## ASSIGNMENT
Starting at the first line of the data below, write out each line exactly until you reach the line containing "Forall (fun l", and include that line too.

## Stored dataset items

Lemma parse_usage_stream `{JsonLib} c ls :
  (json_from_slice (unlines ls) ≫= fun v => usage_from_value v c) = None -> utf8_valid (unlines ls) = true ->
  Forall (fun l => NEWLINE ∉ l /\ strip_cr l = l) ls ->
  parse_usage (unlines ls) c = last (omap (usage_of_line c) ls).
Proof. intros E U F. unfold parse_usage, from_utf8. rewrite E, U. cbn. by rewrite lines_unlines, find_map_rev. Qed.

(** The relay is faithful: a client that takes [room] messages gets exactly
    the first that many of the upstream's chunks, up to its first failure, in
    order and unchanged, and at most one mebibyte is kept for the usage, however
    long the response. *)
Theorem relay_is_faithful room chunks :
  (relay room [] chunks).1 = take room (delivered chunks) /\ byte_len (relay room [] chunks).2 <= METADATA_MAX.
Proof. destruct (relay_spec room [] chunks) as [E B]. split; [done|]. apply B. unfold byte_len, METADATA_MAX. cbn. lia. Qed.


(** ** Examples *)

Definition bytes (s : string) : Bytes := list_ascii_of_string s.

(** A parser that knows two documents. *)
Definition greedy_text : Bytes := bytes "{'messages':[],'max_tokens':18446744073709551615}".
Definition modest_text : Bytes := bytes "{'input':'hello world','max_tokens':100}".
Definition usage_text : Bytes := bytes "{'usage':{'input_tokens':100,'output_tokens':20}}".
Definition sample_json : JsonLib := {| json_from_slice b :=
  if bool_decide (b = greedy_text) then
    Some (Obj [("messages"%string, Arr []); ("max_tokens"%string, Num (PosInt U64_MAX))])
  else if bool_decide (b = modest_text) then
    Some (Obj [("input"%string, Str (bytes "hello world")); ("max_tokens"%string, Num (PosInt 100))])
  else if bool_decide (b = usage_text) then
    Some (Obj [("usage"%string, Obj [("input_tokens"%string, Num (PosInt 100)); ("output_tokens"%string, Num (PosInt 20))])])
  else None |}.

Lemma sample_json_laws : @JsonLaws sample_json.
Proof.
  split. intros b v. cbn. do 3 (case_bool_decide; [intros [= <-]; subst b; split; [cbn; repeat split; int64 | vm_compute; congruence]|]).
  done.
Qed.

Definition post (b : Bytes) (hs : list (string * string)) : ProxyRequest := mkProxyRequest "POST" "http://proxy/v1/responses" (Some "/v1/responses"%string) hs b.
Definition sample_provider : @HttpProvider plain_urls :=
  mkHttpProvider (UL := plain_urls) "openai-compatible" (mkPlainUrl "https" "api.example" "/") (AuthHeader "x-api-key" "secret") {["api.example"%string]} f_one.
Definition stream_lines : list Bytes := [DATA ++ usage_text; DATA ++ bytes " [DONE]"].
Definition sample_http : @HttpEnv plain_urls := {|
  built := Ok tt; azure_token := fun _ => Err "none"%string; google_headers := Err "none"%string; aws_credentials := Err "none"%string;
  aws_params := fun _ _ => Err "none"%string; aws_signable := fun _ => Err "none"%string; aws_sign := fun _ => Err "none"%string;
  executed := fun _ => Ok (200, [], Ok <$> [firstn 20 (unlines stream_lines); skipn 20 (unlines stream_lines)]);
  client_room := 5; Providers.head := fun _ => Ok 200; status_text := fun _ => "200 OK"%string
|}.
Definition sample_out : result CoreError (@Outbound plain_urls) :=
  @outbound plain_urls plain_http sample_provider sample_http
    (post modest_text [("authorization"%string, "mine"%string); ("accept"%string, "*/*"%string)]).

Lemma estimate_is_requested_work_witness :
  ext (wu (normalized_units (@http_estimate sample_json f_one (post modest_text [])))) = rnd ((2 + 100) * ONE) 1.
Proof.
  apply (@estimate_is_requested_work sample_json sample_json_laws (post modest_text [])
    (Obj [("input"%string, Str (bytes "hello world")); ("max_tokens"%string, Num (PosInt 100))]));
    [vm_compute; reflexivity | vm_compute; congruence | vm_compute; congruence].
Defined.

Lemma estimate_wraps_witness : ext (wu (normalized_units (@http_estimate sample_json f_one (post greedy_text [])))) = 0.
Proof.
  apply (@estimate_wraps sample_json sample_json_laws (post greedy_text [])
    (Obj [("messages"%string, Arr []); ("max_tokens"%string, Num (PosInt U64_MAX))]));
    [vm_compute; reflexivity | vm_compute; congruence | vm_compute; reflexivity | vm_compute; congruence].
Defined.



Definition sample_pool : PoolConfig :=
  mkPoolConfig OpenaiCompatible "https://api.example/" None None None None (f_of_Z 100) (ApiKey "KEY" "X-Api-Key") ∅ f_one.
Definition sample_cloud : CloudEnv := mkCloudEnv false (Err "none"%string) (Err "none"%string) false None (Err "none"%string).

## FINAL ANSWER
Lemma parse_usage_stream `{JsonLib} c ls :
  (json_from_slice (unlines ls) ≫= fun v => usage_from_value v c) = None -> utf8_valid (unlines ls) = true ->
  Forall (fun l => NEWLINE ∉ l /\ strip_cr l = l) ls ->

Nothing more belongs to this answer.